### WHAT IS EXPECTED
Report every line below that has the string "results" in it.

________________

(* ===== verification/Mock.v ===== *)
(** * The mock interface of port/mock/luat_mock.c and the drivers behind it

    Peripherals a PC does not have ask a Lua mock script what to answer: a call
    names the operation and passes its arguments as bytes, the script returns a
    code and a value.  The Lua VM is a parameter: the script is a function from
    requests to results, and the VM's stack, which the code never empties, is
    the state. *)

From S2P Require Import Prelude.

(** ** Values and calls of the VM *)

Inductive lua_value : Type :=
  | LNil | LBool (b : bool) | LInteger (z : Z) | LNumber (bits : list Z)
  | LString (s : list Z) | LOther (type : Z).

(** The type codes of lua.h. *)
Definition lua_type (v : lua_value) : Z :=
  match v with
  | LNil => 0 | LBool _ => 1 | LInteger _ | LNumber _ => 3 | LString _ => 4
  | LOther t => t
  end.

(** How the protected call of [mock_main] ends: the script cannot be loaded
    ([mock_main] then returns a negative number of results), it raises an error
    with a status, or it returns two values. *)
Inductive mock_result : Type :=
  | MockNoScript
  | MockError (status : Z) (message : lua_value)
  | MockReturns (code value : lua_value).

(** The static state: the VM's stack, bottom first, and the path. *)
Record mock_state : Type := MockState {
  mock_L : option (list lua_value);
  mock_file_path : list Z;
}.

Definition mock_zero : mock_state := MockState None (replicate 1024 0).

(** [luat_mock_ctx_t] as it comes back: the response.  [resp_data] is the block
    allocated for it. *)
Record mock_resp : Type := MockResp {
  resp_data : option (list Z); resp_len : Z; resp_type : Z; resp_code : Z;
}.

Definition no_resp : mock_resp := MockResp None 0 0 0.

Section mock.
Context `{Platform}.
(** The script; [lua_tointeger]; [sizeof(lua_Integer)]; whether the response's
    block can be allocated. *)
Context (mockf : list Z → list Z → mock_result).
Context (lua_tointeger : lua_value → Z).
Context (lua_int_bytes : nat).
Context (malloc_ok : bool).

(** ** Operations *)

(** [newstate] tells whether a VM could be made; opening its libraries leaves
    the stack empty. *)
Definition luat_mock_init (newstate : bool) (path : list Z) (st : mock_state)
    : res (Z * mock_state) :=
  s ← c_string path;
  p ← store (mock_file_path st) 0 (s ++ [0]);
  let st := MockState (if newstate then Some [] else None) p in
  if negb newstate || (p !!! 0%nat =? 0) then Ok (-1, st) else Ok (0, st).

(** The response for the value at stack index 2. *)
Definition mock_respond (code : lua_value) (value : lua_value) : res mock_resp :=
  let mk data len := MockResp data len (lua_type value) (i32 (lua_tointeger code)) in
  let alloc b := if malloc_ok then Ok (Some b) else Fault NullDeref in
  match value with
  | LBool b => d ← alloc [if b then 1 else 0]; Ok (mk d 1)
  | LInteger z => d ← alloc (le_bytes lua_int_bytes (wrapu (8 * Z.of_nat lua_int_bytes) z));
                  Ok (mk d (Z.of_nat lua_int_bytes))
  | LNumber bits => d ← alloc (take lua_int_bytes bits); Ok (mk d (Z.of_nat lua_int_bytes))
  | LString s =>
      if (0 <? Z.of_nat (length s)) then d ← alloc (s ++ [0]); Ok (mk d (Z.of_nat (length s)))
      else Ok (mk None 0)
  | LNil | LOther _ => Ok (mk None 0)
  end.

(** The call leaves its results (two values, or an error message) on the stack
    and reads the first two entries of the whole stack. *)
Definition luat_mock_call (key req_data : list Z) (st : mock_state)
    : res (Z * mock_resp * mock_state) :=
  match mock_L st with
  | None => Ok (-0xFF, no_resp, st)
  | Some stack =>
      if mock_file_path st !!! 0%nat =? 0 then Ok (-2, no_resp, st)
      else
        match mockf key req_data with
        | MockNoScript => Fault BadPointer
        | MockError status msg =>
            Ok (status, no_resp, MockState (Some (stack ++ [msg])) (mock_file_path st))
        | MockReturns code value =>
            let stack := stack ++ [code; value] in
            r ← mock_respond (default LNil (stack !! 0%nat)) (default LNil (stack !! 1%nat));
            Ok (0, r, MockState (Some stack) (mock_file_path st))
        end
  end.

(** ** Drivers *)

(** The shape most drivers share: an integer answer if there is one. *)
Definition mock_int (key : string) (req : list Z) (default_ret : Z) (st : mock_state)
    : res (Z * mock_state) :=
  '(ret, r, st) ← luat_mock_call (bytes key) req st;
  if (ret =? 0) && (4 <=? resp_len r) then
    b ← oget NullDeref (resp_data r);
    d ← load b 0 4;
    Ok (i32 (le_val d), st)
  else Ok (default_ret, st).

(** An [int] and a [size_t] as the bytes of a request. *)
Definition int_bytes (z : Z) : list Z := le_bytes 4 (u32 z).
Definition sizet_bytes (z : Z) : list Z := le_bytes (Z.to_nat ptr_bytes) (wrapu sizet_bits z).

(** *** port/driver/luat_adc_pc.c *)

Definition luat_adc_open (pin : Z) := mock_int "adc.open" (int_bytes pin) 0.
Definition luat_adc_close (pin : Z) := mock_int "adc.close" (int_bytes pin) 0.
Definition luat_adc_global_config (tp val : Z) :=
  mock_int "adc.global_config" (int_bytes tp ++ int_bytes val) 0.

(** The two values read; the channel numbers are constants of the core. *)
Definition luat_adc_read (LUAT_ADC_CH_CPU LUAT_ADC_CH_VBAT pin : Z) (st : mock_state)
    : res (Z * (Z * Z) * mock_state) :=
  '(ret, r, st) ← luat_mock_call (bytes "adc.read") (int_bytes pin) st;
  if (ret =? 0) && (4 <=? resp_len r) then
    b ← oget NullDeref (resp_data r);
    v ← load b 0 4;
    v2 ← load b 4 4;
    Ok (0, (i32 (le_val v), i32 (le_val v2)), st)
  else if pin =? LUAT_ADC_CH_CPU then Ok (0, (45000, 45000), st)
  else if pin =? LUAT_ADC_CH_VBAT then Ok (0, (4120, 4120), st)
  else Ok (0, (-1, -1), st).

(** *** port/driver/luat_pwm_pc.c; [conf] is the bytes of the configuration. *)

Definition luat_pwm_open (conf : list Z) := mock_int "pwm.open" conf 0.
Definition luat_pwm_setup (conf : list Z) := mock_int "pwm.setup" conf 0.
Definition luat_pwm_capture (channel freq : Z) : Z := -1.
Definition luat_pwm_close (channel : Z) := mock_int "pwm.close" (int_bytes channel) 0.
Definition luat_pwm_update_dutycycle (channel pulse : Z) :=
  mock_int "pwm.update_dutycycle" (int_bytes channel ++ int_bytes pulse) 0.

(** *** port/driver/luat_wdt_pc.c *)

Definition luat_wdt_init (timeout : Z) := mock_int "wdt.init" (sizet_bytes timeout) 0.
Definition luat_wdt_set_timeout (timeout : Z) :=
  mock_int "wdt.set_timeout" (sizet_bytes timeout) 0.
Definition luat_wdt_feed := mock_int "wdt.feed" [] 0.
Definition luat_wdt_close := mock_int "wdt.close" [] 0.

(** *** port/driver/luat_pm_pc.c *)

Definition luat_pm_request (mode : Z) := mock_int "pm.request" (int_bytes mode) 0.
Definition luat_pm_release (mode : Z) := mock_int "pm.release" (int_bytes mode) 0.
Definition luat_pm_force (mode : Z) := luat_pm_request mode.
Definition luat_pm_get_poweron_reason := mock_int "pm.reason" [] 0.

(** What is written through [lastState] ([None]: nothing); [rtcOrPad] is not
    written. *)
Definition luat_pm_last_state (st : mock_state) : res (Z * option Z * mock_state) :=
  '(ret, r, st) ← luat_mock_call (bytes "pm.lastState") [] st;
  if (ret =? 0) && (4 <=? resp_len r) then
    b ← oget NullDeref (resp_data r);
    v ← load b 0 4;
    v2 ← load b 4 4;
    Ok (0, Some (i32 (le_val v2)), st)
  else Ok (0, None, st).

Definition luat_pm_dtimer_start (id timeout : Z) : Z := -1.
Definition luat_pm_dtimer_stop (id : Z) : Z := 0.
Definition luat_pm_dtimer_check (id : Z) : Z := 0.
Definition luat_pm_check : Z := 0.
Definition luat_pm_dtimer_list : Z * Z := (0, 0).
Definition luat_pm_dtimer_wakeup_id : Z := 0.
Definition luat_pm_power_ctrl (id val : Z) : Z := 0.
Definition luat_pm_iovolt_ctrl (id val : Z) : Z := 0.
Definition luat_pm_wakeup_pin (pin val : Z) : Z := -1.
Definition luat_pm_set_power_mode (mode sub_mode : Z) : Z := 0.
Definition luat_pm_dtimer_remain (id : Z) : Z := 0.

(** Power off and reset end the process with this status. *)
Definition luat_pm_poweroff : Z := 0.
Definition luat_pm_reset : Z := 0.

(** ** Properties *)

(** The bytes of a little-endian [int] answer. *)
Lemma int_answer z tl :
  - 2 ^ 31 <= z < 2 ^ 31 → i32 (le_val (take 4 (le_bytes 4 (u32 z) ++ tl))) = z.
Proof.
  intros Hz. rewrite take_app_length' by (by rewrite length_le_bytes).
  rewrite le_val_le_bytes by (apply (wrapu_range 32); lia).
  unfold wrapu, wraps. rewrite Zplus_mod_idemp_l, Z.mod_small by lia. lia.
Qed.

(** The first answer of the script reaches the driver: on a
    fresh mock, an operation whose script returns the integer z (in [int] range,
    with 4- or 8-byte Lua integers) returns z. *)
Theorem mock_first_answer key req dflt path z code :
  path !!! 0%nat ≠ 0 → malloc_ok = true → lua_int_bytes = 4%nat ∨ lua_int_bytes = 8%nat →
  - 2 ^ 31 <= z < 2 ^ 31 →
  mockf (bytes key) req = MockReturns code (LInteger z) →
  mock_int key req dflt (MockState (Some []) path)
  = Ok (z, MockState (Some [code; LInteger z]) path).
Proof.
  intros Hp Hm Hb Hz Hf. unfold mock_int, luat_mock_call. cbn [mock_L mock_file_path].
  destruct (Z.eqb_spec (path !!! 0%nat) 0); [done|]. rewrite Hf.
  change (mock_respond _ _) with (mock_respond code (LInteger z)).
  cbn [mock_respond]. rewrite Hm. cbn [mbind res_bind].
  cbn [resp_len resp_data Z.eqb andb oget].
  assert ((4 <=? Z.of_nat lua_int_bytes) = true) as -> by (destruct Hb as [-> | ->]; done).
  cbn [mbind res_bind]. rewrite load_Ok by (rewrite length_le_bytes; lia).
  cbn [mbind res_bind]. rewrite drop_0. do 2 f_equal.
  destruct Hb as [-> | ->].
  - rewrite <- (app_nil_r (le_bytes 4 _)). by apply int_answer.
  - etransitivity; [|apply (int_answer z []); done]. do 2 f_equal.
    cbn [le_bytes app take].
    unfold wrapu. rewrite !Z.div_div by lia. change (2 ^ (8 * Z.of_nat 8)) with (2 ^ 64).
    change (256 * 256 * 256) with (2 ^ 24). change (256 * 256) with (2 ^ 16).
    change 256 with (2 ^ 8).
    assert (∀ k, 0 <= k <= 24 →
      (z mod 2 ^ 64) / 2 ^ k mod 2 ^ 8 = (z mod 2 ^ 32) / 2 ^ k mod 2 ^ 8) as Hbit.
    { intros k Hk. apply Z.bits_inj'. intros i Hi.
      destruct (decide (i < 8)).
      - rewrite !Z.mod_pow2_bits_low, !Z.div_pow2_bits, !Z.mod_pow2_bits_low by lia. done.
      - rewrite !Z.mod_pow2_bits_high by lia. done. }
    pose proof (Hbit 0 ltac:(lia)) as H0. rewrite !Z.pow_0_r, !Z.div_1_r in H0.
    by rewrite H0, !Hbit by lia.
Qed.

(** Later answers do not: once the stack holds the results of
    a first call, every further call that succeeds returns the response to that
    first call, whatever the script answers. *)
Theorem mock_later_answers_stale st code value rest key req code' value' ret r st' :
  mock_L st = Some (code :: value :: rest) →
  mockf key req = MockReturns code' value' →
  luat_mock_call key req st = Ok (ret, r, st') →
  mock_respond code value = Ok r ∨ ret ≠ 0.
Proof.
  intros Hst Hf. unfold luat_mock_call. rewrite Hst.
  case_match; [intros; inv_res; simplify_eq; right; lia|]. rewrite Hf.
  intros Hc. change (mock_respond _ _) with (mock_respond code value) in Hc.
  inv_res. simplify_eq. by left.
Qed.

(** An answer to [adc.read] shorter than two integers is read past
    its end: with a string of 4 to 6 bytes as first answer the second value is
    taken from outside the response's block. *)
Theorem adc_read_short_answer cpu vbat pin path code s :
  path !!! 0%nat ≠ 0 → malloc_ok = true → (4 <= length s <= 6)%nat →
  mockf (bytes "adc.read") (int_bytes pin) = MockReturns code (LString s) →
  luat_adc_read cpu vbat pin (MockState (Some []) path) = Fault OutOfBounds.
Proof.
  intros Hp Hm Hs Hf. unfold luat_adc_read, luat_mock_call. cbn [mock_L mock_file_path].
  destruct (Z.eqb_spec (path !!! 0%nat) 0); [done|]. rewrite Hf.
  change (mock_respond _ _) with (mock_respond code (LString s)).
  cbn [mock_respond]. rewrite Hm.
  destruct (Z.ltb_spec 0 (Z.of_nat (length s))); [|lia]. cbn [mbind res_bind].
  cbn [resp_len resp_data Z.eqb andb oget].
  destruct (Z.leb_spec 4 (Z.of_nat (length s))); [|lia]. cbn [mbind res_bind].
  rewrite (load_Ok _ 0) by (rewrite length_app; simpl; lia). cbn [mbind res_bind].
  rewrite load_oob by (rewrite length_app; simpl; lia). done.
Qed.

End mock.

(** ** On concrete scripts *)

(** A script that answers [adc.open] with 7, [pwm.open] with 9 and [adc.read]
    with a string of four bytes. *)
Definition demo_mock (key req : list Z) : mock_result :=
  if bool_decide (key = bytes "adc.open") then MockReturns (LInteger 0) (LInteger 7)
  else if bool_decide (key = bytes "pwm.open") then MockReturns (LInteger 0) (LInteger 9)
  else MockReturns (LInteger 0) (LString [1; 0; 0; 0]).

Definition demo_toint (v : lua_value) : Z := match v with LInteger z => z | _ => 0 end.
Definition demo_path : list Z := bytes "mock.lua" ++ [0].

Lemma mock_first_answer_witness :
  luat_adc_open demo_mock demo_toint 8 true 3 (MockState (Some []) demo_path)
  = Ok (7, MockState (Some [LInteger 0; LInteger 7]) demo_path).
Proof.
  apply (mock_first_answer demo_mock demo_toint 8 true "adc.open" (int_bytes 3) 0 demo_path);
    [done|done|by right|done|done].
Defined.

(** Opening the PWM after the ADC gives the ADC's answer. *)
Lemma mock_later_answers_stale_witness :
  let st := MockState (Some [LInteger 0; LInteger 7]) demo_path in
  ∃ r st', luat_mock_call demo_mock demo_toint 8 true (bytes "pwm.open") [] st = Ok (0, r, st') ∧
    mock_respond demo_toint 8 true (LInteger 0) (LInteger 7) = Ok r.
Proof.
  intros st.
  destruct (luat_mock_call demo_mock demo_toint 8 true (bytes "pwm.open") [] st)
    as [[[ret r] st']|] eqn:E; [|by vm_compute in E].
  assert (ret = 0) as ->.
  { pose proof E as E'. vm_compute in E'. by injection E'. }
  exists r, st'. split; [done|].
  by destruct (mock_later_answers_stale demo_mock demo_toint 8 true st (LInteger 0) (LInteger 7)
    [] (bytes "pwm.open") [] (LInteger 0) (LInteger 9) 0 r st' eq_refl eq_refl E).
Defined.

Lemma adc_read_short_answer_witness :
  luat_adc_read demo_mock demo_toint 8 true 100 101 3 (MockState (Some []) demo_path)
  = Fault OutOfBounds.
Proof.
  apply (adc_read_short_answer demo_mock demo_toint 8 true 100 101 3 demo_path (LInteger 0)
    [1; 0; 0; 0]); [done|done|simpl; lia|done].
Defined.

________________

### OUTPUT FOR THIS TASK
    requests to results, and the VM's stack, which the code never empties, is
    ([mock_main] then returns a negative number of results), it raises an error
(** The call leaves its results (two values, or an error message) on the stack
(** Later answers do not: once the stack holds the results of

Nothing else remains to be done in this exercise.